Women’s Contractual Capacity: Islamic Legal Perspective
About the Research
This book will look at the status of women in Islam in terms of their ability to engage in contractual agreements freely and independently. It will investigate how much pre-Islamic Arab culture has influenced Islamic law and women’s right to engage in contracts.
It is claimed that Islam affords women their due rights, rights that they were deprived of before Islam. Yet, at least from a modern context, there seems to be an uneven and unfair balance in terms of their contractual rights under law. This book aims to investigate the juristic principles which Muslim scholars used to determine women’s contractual rights. It wishes to establish the extent to which pre-Islamic cultural practises influenced Islamic law and juristic thought, if indeed they did at all.
Most books which talk about women in Islam focus on issues dealing with areas related to marriage and divorce and how they are treated on a sociological and anthropological level. This book will stand out from the rest in two main ways: firstly: the book will cover a larger area not covered by other books. It will look at the concept of rights from their inception and the developmental stages of these rights in human life. At times and where appropriate women’s rights will be compared to and contrasted with the rights afforded to men. This will be done to establish the reason or rationale the law makes in having different laws for different sexes. Through this it will strive to uncover the true aim of the law; was it subjugation, liberation or something else.
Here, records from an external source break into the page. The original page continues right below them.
Lemma good_url f q st x h off c r bound : CWF x ->
  (state x = URL /\ st = BLOCK /\ f = url handler) \/ (state x = IMPORT /\ st = NONE /\ f = import handler) ->
  bounded x (c :: r) bound -> good x (off + length (c :: r)) bound (feed_url f q st x h off (c :: r)).
Proof.
  intros Hx Hs [Hb _]. unfold feed_url. destruct (span_while _ _) as [a b] eqn:E.
  apply span_while_length in E as [_ E].
  assert (Hf : defined f = true /\ wants_urls = true).
  { destruct Hx as [_ _ _ Hst]. unfold state_ok, wants_urls in *. destruct Hs as [(Hs & _ & ->)|(Hs & _ & ->)];
      rewrite Hs in Hst; rewrite Hst; by rewrite ?orb_true_r. }
  destruct Hf as [Hf Hw]. destruct Hx as [H1 H2 H3 H4].
  assert (Hst : forall y, state_ok (set_state st y)) by (intros y; by destruct Hs as [(_ & -> & _)|(_ & -> & _)]).
  destruct b as [|d b].
  - unfold AppendTruncated_from. destruct (_ <=? _)%nat eqn:El; [|done]. apply css_good_return; [|done..].
    split; simpl; [done|done| |done]. rewrite length_app, length_take. lia.
  - destruct f as [f|]; [|done]. destruct (f _ h) as [[|] h']; [done|]. simpl in E, Hb.
    split_and!; [|done|done|simpl; lia|].
    + split; simpl; [done|done| |by apply Hst]. unfold AppendTruncated. rewrite length_app, length_take. lia.
    + destruct Hs as [(_ & -> & _)|(_ & -> & _)]; unfold rank; simpl; lia.
Qed.

Lemma good_at rest : forall x h off bound, CWF x -> state x = AT -> bounded x rest bound ->
  good x (off + length rest) bound (feed_at x h off rest).
Proof.
  induction rest as [|c r IH]; intros x h off bound Hx Hs Hb; [by apply css_good_end|]. simpl feed_at.
  destruct (negb (is_css_nmchar c)).
  - eapply css_good_stay; [exact Hb| |done|done|].
    + destruct Hx as [H1 H2 H3 H4]. split; simpl; [done..|]. unfold state_ok in *. rewrite Hs in H4.
      simpl. by case_bool_decide.
    + unfold rank. rewrite Hs. simpl. case_bool_decide; lia.
  - again IH (push_name c x) Hb; [by apply push_name_WF_at|].
    by destruct (push_name_other c x) as (_ & _ & -> & _).
Qed.
(* ===== verification/ConcurrencyQueue.v ===== *)
(** * Limited concurrency

    Models src/util/LimitedConcurrencyQueue.hxx and LimitedConcurrencyQueue.cxx:
    jobs are started at once as long as few enough are running, and wait otherwise;
    when a running job goes away, a deferred event starts the next one.

    A job is a number.  Both places that call the callback of a job do it as the
    last thing, so that whatever the callback does to the queue is a
    sequence of operations that follow; the calls are collected in [started]. *)

From S2P Require Import Prelude.

Module LCQ.

Inductive JobState := NONE | WAITING | RUNNING.
#[global] Instance JobState_eq : EqDecision JobState. Proof. solve_decision. Defined.

Record Queue := mkQueue {
  waiting : list nat;
  running : list nat;
  defer_start : bool;
  concurrency_limit : nat;
  job_state : gmap nat JobState;
  started : list nat }.

Definition Queue_new (limit : nat) : Queue := mkQueue [] [] false limit ∅ [].

Definition state_of (j : nat) (q : Queue) : JobState := default NONE (job_state q !! j).

Definition set_job (j : nat) (s : JobState) (q : Queue) : Queue :=
  mkQueue (waiting q) (running q) (defer_start q) (concurrency_limit q) (<[j := s]> (job_state q)) (started q).

(** [push_back()] of a list, and the call of the callback *)
Definition push_waiting (j : nat) (q : Queue) : Queue :=
  mkQueue (waiting q ++ [j]) (running q) (defer_start q) (concurrency_limit q) (job_state q) (started q).
Definition push_running (j : nat) (q : Queue) : Queue :=
  mkQueue (waiting q) (running q ++ [j]) (defer_start q) (concurrency_limit q) (job_state q) (started q).
Definition callback (j : nat) (q : Queue) : Queue :=
  mkQueue (waiting q) (running q) (defer_start q) (concurrency_limit q) (job_state q) (started q ++ [j]).
Definition set_defer (b : bool) (q : Queue) : Queue :=
  mkQueue (waiting q) (running q) b (concurrency_limit q) (job_state q) (started q).

(** [erase(iterator_to(job))]; the job has to be in the list. *)
Definition erase_waiting (j : nat) (q : Queue) : option Queue :=
  if decide (j ∈ waiting q) then
    Some (mkQueue (List.filter (fun i => negb (i =? j)%nat) (waiting q)) (running q) (defer_start q)
            (concurrency_limit q) (job_state q) (started q))
  else None.
Definition erase_running (j : nat) (q : Queue) : option Queue :=
  if decide (j ∈ running q) then
    Some (mkQueue (waiting q) (List.filter (fun i => negb (i =? j)%nat) (running q)) (defer_start q)
            (concurrency_limit q) (job_state q) (started q))
  else None.

Definition Add (j : nat) (q : Queue) : Queue :=
  if bool_decide (waiting q = []) && (length (running q) <? concurrency_limit q)%nat
  then callback j (push_running j (set_job j RUNNING q))
  else push_waiting j (set_job j WAITING q).

Definition Remove (j : nat) (q : Queue) : option Queue :=
  match state_of j q with
  | NONE => Some q
  | WAITING => q ← erase_waiting j q; Some (set_job j NONE q)
  | RUNNING =>
      let q := if (length (running q) =? concurrency_limit q)%nat then set_defer true q else q in
      q ← erase_running j q; Some (set_job j NONE q)
  end.
(** ** The nodes of a cluster *)

Section Cluster.
Context `{EO : ExpiryOps} {Address : Type} `{Countable Address}.
Variables (now : Expiry) (failures : gmap Address Failure).

Definition node_check (a : Address) (allow_fade : bool) : bool := FM_Check now a allow_fade failures.

(** Where the reference begins, and whether a fading node is acceptable. *)
Definition hashed (mode : StickyMode) : bool :=
  match mode with SM_NONE | SM_FAILOVER => false | _ => true end.

Definition pick_ref (mode : StickyMode) (l : list Address) (hash : Z) (next : nat) : option Address :=
  match mode with
  | SM_FAILOVER => failover_ref node_check l true
  | SM_NONE => failover_ref node_check (rot next l) true
  | _ => if hash =? 0 then failover_ref node_check (rot next l) false
         else modulo_ref node_check (rot (Z.to_nat (hash mod Z.of_nat (length l))) l)
  end.

Lemma node_check_mono c : node_check c false = true -> node_check c true = true.
Proof.
  unfold node_check, FM_Check. destruct (failures !! c) as [f|]; [|done]. unfold FI_Check. simpl.
  intros E. apply andb_true_iff in E as [E _]. by rewrite E.
Qed.
(* ===== verification/HttpCacheRFC.v ===== *)
(** * The decisions of the HTTP cache

    Models src/http/cache/RFC.cxx, Age.cxx, Info.cxx and Document.cxx, and the functions on headers
    that they use (src/http/PList.cxx, PHeaderUtil.cxx): which requests may be answered from the
    cache, which responses may be stored, for how long, and for which requests a
    stored response fits ("Vary").

    Time points and durations are numbers of nanoseconds.  The functions of the library are the class
    [HttpLib]. *)

From Stdlib Require Import String.
From S2P Require Import Prelude CharUtil StrMap Uri.

(** The methods that the code names; the others are numbers. *)
Inductive HttpMethod := GET | PUT | DELETE | POST | OTHER_METHOD (n : Z).

#[export] Instance HttpMethod_eq_dec : EqDecision HttpMethod.
Proof. solve_decision. Defined.

Definition HttpStatus := Z.

Class HttpLib := {
  (** http/Date.hxx: a negative second on error *)
  http_date_parse : list Z -> Z;
  (** http/List.hxx *)
  http_list_contains : list Z -> list Z -> bool;
  (** util/StringStrip.hxx *)
  Strip : list Z -> list Z;
  StripLeft : list Z -> list Z;
  StripRight : list Z -> list Z;
  (** util/StringCompare.hxx: what follows the prefix *)
  SkipPrefix : list Z -> list Z -> option (list Z);
  (** http/Method.hxx, http/Status.hxx *)
  IsSafeMethod : HttpMethod -> bool;
  http_status_is_valid : HttpStatus -> bool;
  http_status_is_error : HttpStatus -> bool }.

Inductive AddressType := A_NONE | A_LOCAL | A_HTTP | A_LHTTP | A_PIPE | A_CGI | A_FASTCGI | A_WAS.

#[export] Instance AddressType_eq_dec : EqDecision AddressType.
Proof. solve_decision. Defined.

(** What the cache uses of a [ResourceAddress]: its type, its id, and whether there is a
    query string. *)
Record ResourceAddress := mkAddress {
  a_type : AddressType;
  a_id : list Z;
  a_query : bool }.

Record HttpCacheRequestInfo := mkRequestInfo {
  if_match : option (list Z);
  if_none_match : option (list Z);
  if_modified_since : option (list Z);
  if_unmodified_since : option (list Z);
  is_remote : bool;
  no_cache : bool;
  only_if_cached : bool;
  has_query_string : bool }.

Record HttpCacheResponseInfo := mkResponseInfo {
  r_expires : Z;
  r_last_modified : option (list Z);
  r_etag : option (list Z);
  r_vary : option (list Z) }.

Record HttpCacheDocument := mkDocument {
  d_info : HttpCacheResponseInfo;
  d_vary : StringMap;
  d_status : HttpStatus;
  d_headers : StringMap }.

(** ** Time *)

Definition seconds (n : Z) : Z := n * 1000000000.
Definition minutes (n : Z) : Z := seconds (60 * n).
Definition hours (n : Z) : Z := minutes (60 * n).

(** [from_time_t(-1)] and [duration::min()]. *)
Definition no_time : Z := seconds (-1).
Definition duration_min : Z := - 2 ^ 63.

Definition cacheable_size_limit : Z := 512 * 1024.

(** ** [atoi()]

    The value of the leading digits, stored in a 32 bit integer. *)
Definition is_space (c : Z) : bool := (c =? 32) || ((9 <=? c) && (c <=? 13)).
Definition is_digit (c : Z) : bool := (48 <=? c) && (c <=? 57).

Definition digits_value (l : list Z) : Z := fold_left (fun n c => 10 * n + (c - 48)) l 0.

Definition strtol (s : list Z) : Z :=
  match snd (span_while is_space s) with
  | [] => 0
  | c :: s' =>
      let n := digits_value (fst (span_while is_digit (if (c =? chr "-") || (c =? chr "+") then s' else c :: s'))) in
      Z.max (- 2 ^ 63) (Z.min (2 ^ 63 - 1) (if c =? chr "-" then - n else n))
  end.

Definition atoi (s : list Z) : Z := (strtol s + 2 ^ 31) mod 2 ^ 32 - 2 ^ 31.

Section RFC.
Context `{CU : CharUtil} `{UL : UriLib} `{HL : HttpLib}.
Context `{HS : HashSetOrder} `{TO : TrieOrder}.

(** ** Requests *)

(** The loop over the "Cache-Control" directives; the result is [no_cache] and
    [only_if_cached], or [None] for a request that must not be cached. *)
Fixpoint request_directives (obey_no_cache : bool) (l : list (list Z)) (nc oic : bool) : option (bool * bool) :=
  match l with
  | [] => Some (nc, oic)
  | s :: l' =>
      let s := Strip s in
      if bool_decide (s = str "only-if-cached") then request_directives obey_no_cache l' nc true
      else if obey_no_cache then
        if bool_decide (s = str "no-cache") then request_directives obey_no_cache l' true oic
        else if bool_decide (s = str "no-store") then None
        else request_directives obey_no_cache l' nc oic
      else request_directives obey_no_cache l' nc oic
  end.

Definition http_cache_request_evaluate (method : HttpMethod) (address : ResourceAddress)
    (headers : StringMap) (obey_no_cache has_request_body : bool) : option HttpCacheRequestInfo :=
  if negb (bool_decide (method = GET)) || has_request_body then None
  else if StringMap_Contains (str "range") headers then None
  else if StringMap_Contains (str "authorization") headers then None
  else
    flags ← match StringMap_Get (str "cache-control") headers with
            | Some cache_control =>
                request_directives obey_no_cache (IterableSplitString cache_control (chr ",")) false false
            | None =>
                if obey_no_cache && bool_decide (StringMap_Get (str "pragma") headers = Some (str "no-cache"))
                then None else Some (false, false)
            end;
    Some (mkRequestInfo
      (StringMap_Get (str "if-match") headers)
      (StringMap_Get (str "if-none-match") headers)
      (StringMap_Get (str "if-modified-since") headers)
      (StringMap_Get (str "if-unmodified-since") headers)
      (bool_decide (a_type address = A_HTTP)) (fst flags) (snd flags) (a_query address)).

Definition http_cache_vary_fits (vary headers : StringMap) : bool :=
  forallb (fun i => bool_decide (snd i = default [] (StringMap_Get (fst i) headers))) vary.

Definition http_cache_vary_fits_checked (vary : option StringMap) (headers : StringMap) : bool :=
  match vary with None => true | Some vary => http_cache_vary_fits vary headers end.

Definition http_cache_request_invalidate (method : HttpMethod) : bool :=
  bool_decide (method = PUT) || bool_decide (method = DELETE) || bool_decide (method = POST).

(** ** Responses *)

(** The sum is an unbounded integer here; the code adds to a 64-bit time point. *)
Definition parse_translate_time (p : option (list Z)) (offset : Z) : Z :=
  match p with
  | None => no_time
  | Some p => let t := http_date_parse p in if t =? no_time then t else t + offset
  end.

Definition http_status_cacheable (status : HttpStatus) : bool :=
  (status =? 200) || (status =? 203) || (status =? 206) || (status =? 300) || (status =? 301) || (status =? 410).

Definition GetServerDate (response_headers : StringMap) : Z :=
  match StringMap_Get (str "date") response_headers with
  | None => no_time
  | Some p => http_date_parse p
  end.

Definition http_client_accepts_encoding (request_headers : StringMap) (coding : list Z) : bool :=
  match StringMap_Get (str "accept-encoding") request_headers with
  | None => false
  | Some accept_encoding => http_list_contains accept_encoding coding
  end.

Definition GetServerDateOffset (request_info : HttpCacheRequestInfo) (now : Z) (response_headers : StringMap) : Z :=
  if negb (is_remote request_info) then 0
  else let server_date := GetServerDate response_headers in
       if server_date =? no_time then duration_min else now - server_date.

(** The loop over the "Cache-Control" directives of a response; [clock] has the
    results of the calls of [system_clock::now()], the first [n] of which have happened.  The result is [expires]
    and the new [n]. *)
Fixpoint response_directives (clock : nat -> Z) (l : list (list Z)) (expires : Z) (n : nat) : option (Z * nat) :=
  match l with
  | [] => Some (expires, n)
  | s :: l' =>
      let s := Strip s in
      if starts_with s (str "private") || bool_decide (s = str "no-cache") || bool_decide (s = str "no-store")
      then None
      else match SkipPrefix s (str "max-age=") with
      | None => response_directives clock l' expires n
      | Some s =>
          if (16 <=? length s)%nat then response_directives clock l' expires n
          else let secs := atoi s in
               if 0 <? secs then response_directives clock l' (clock n + seconds secs) (S n)
               else response_directives clock l' expires n
      end
  end.

(** The loop over the "Vary" headers. *)
Fixpoint collect_vary (l : list (list Z * list Z)) (vary : option (list Z)) : option (option (list Z)) :=
  match l with
  | [] => Some vary
  | (_, value) :: l' =>
      if bool_decide (value = []) then collect_vary l' vary
      else if bool_decide (value = str "*") then None
      else collect_vary l' (Some (match vary with
                                  | None => value
                                  | Some vary => vary ++ str ", " ++ value
                                  end))
  end.

Definition http_cache_response_evaluate (clock : nat -> Z) (request_info : HttpCacheRequestInfo)
    (eager_cache : bool) (status : HttpStatus) (headers : StringMap) (body_available : Z)
    : option HttpCacheResponseInfo :=
  if negb (http_status_cacheable status) then None
  else if negb (body_available =? -1) && (cacheable_size_limit <? body_available) then None
  else
    cc ← match StringMap_Get (str "cache-control") headers with
         | Some cache_control => response_directives clock (IterableSplitString cache_control (chr ",")) no_time 0
         | None => Some (no_time, O)
         end;
    let '(expires, n) := cc in
    let now := clock n in
    let n := S n in
    let offset := GetServerDateOffset request_info now headers in
    if offset =? duration_min then None
    else
      let expires := if expires =? no_time
                     then parse_translate_time (StringMap_Get (str "expires") headers) offset
                     else expires in
      if has_query_string request_info && negb eager_cache && (expires =? no_time) then None
      else
        let last_modified := StringMap_Get (str "last-modified") headers in
        let etag := StringMap_Get (str "etag") headers in
        vary ← collect_vary (StringMap_EqualRange (str "vary") headers) None;
        if (expires =? no_time) && bool_decide (last_modified = None) && bool_decide (etag = None) then
          if eager_cache then Some (mkResponseInfo (clock n + hours 1) last_modified etag vary)
          else None
        else Some (mkResponseInfo expires last_modified etag vary).

(** ** "Vary" *)

(** The part of a C string before a character, and what follows it ([strchr()]). *)
Definition split_char (c : Z) (p : list Z) : list Z * option (list Z) :=
  match span_while (fun x => negb (x =? c)) p with
  | (a, []) => (a, None)
  | (a, _ :: b) => (a, Some b)
  end.

Definition DupToLower (s : list Z) : list Z := map ToLowerASCII s.

Definition MAX_ITEMS : nat := 64.

(** [n] is the number of items that fit. *)
Fixpoint list_split (n : nat) (p : list Z) : list (list Z) :=
  match n with
  | O => []
  | S n' =>
      let p := StripLeft p in
      match p with
      | [] => []
      | _ =>
          let '(item, rest) := split_char (chr ",") p in
          DupToLower (StripRight item) ::
          match rest with None => [] | Some p => list_split n' p end
      end
  end.

Definition http_list_split (p : list Z) : list (list Z) := list_split MAX_ITEMS p.

Definition http_cache_copy_vary (vary : list Z) (request_headers : StringMap) : StringMap :=
  fold_left (fun dest name => fst (StringMap_Set name (default [] (StringMap_Get name request_headers)) dest))
    (http_list_split vary) [].

Definition http_cache_prefer_cached (document : HttpCacheDocument) (response_headers : StringMap) : bool :=
  match r_etag (d_info document) with
  | None => false
  | Some e => bool_decide (StringMap_Get (str "etag") response_headers = Some e)
  end.

(** ** Documents *)

(** The copy of the info; [MoveToPool()] makes the same copies in place. *)
Definition HttpCacheResponseInfo_copy (src : HttpCacheResponseInfo) : HttpCacheResponseInfo :=
  mkResponseInfo (r_expires src) (r_last_modified src) (r_etag src) (r_vary src).

(** [None]: the status must be valid. *)
Definition HttpCacheDocument_new (info : HttpCacheResponseInfo) (request_headers : StringMap)
    (status : HttpStatus) (response_headers : StringMap) : option HttpCacheDocument :=
  if http_status_is_valid status then
    Some (mkDocument (HttpCacheResponseInfo_copy info)
            (match r_vary info with Some vary => http_cache_copy_vary vary request_headers | None => [] end)
            status (StringMap_copy response_headers))
  else None.

Definition VaryFits (document : HttpCacheDocument) (request_headers : StringMap) : bool :=
  http_cache_vary_fits (d_vary document) request_headers.

(** ** The age of documents *)

Definition HOUR : Z := hours 1.
Definition DAY : Z := 24 * HOUR.
Definition WEEK : Z := 7 * DAY.

Definition http_cache_age_limit (vary : StringMap) : Z :=
  if StringMap_IsEmpty vary then WEEK
  else if StringMap_Contains (str "x-cm4all-beng-user") vary || StringMap_Contains (str "cookie") vary ||
          StringMap_Contains (str "cookie2") vary then minutes 5
  else if StringMap_Contains (str "x-widgetid") vary || StringMap_Contains (str "x-widgethref") vary
  then minutes 30
  else hours 1.

Definition http_cache_calc_expires (steady_now system_now expires : Z) (vary : StringMap) : Z :=
  let age_limit := http_cache_age_limit vary in
  let clip max_age := if age_limit <? max_age then age_limit else max_age in
  if expires =? no_time then steady_now + clip (hours 1)
  else if expires <=? system_now then 0
  else steady_now + clip (expires - system_now).

End RFC.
The research will explore the leading scholars and their schools of thought through the formative period such as: Abu Hanifa, Malik bin Anas, Muhammad bin Idris al-Shafi‘i, Ahmad bin Hanbal, Muhammad bin Hasan al-Shaybani, Yaqub bin Ibrahim, Zufar bin Huzayl, Sufyan al-Thawri, al-Awaza‘i, Muhammad bin Hazm, and the like.
In order to identify ‘development’ the research will examine the primary sources of Muslim law and the law’s different historical developmental stages from the time of the Prophet Muhammad and the first three generations after him, and then compare and contrast this to contemporary perspectives.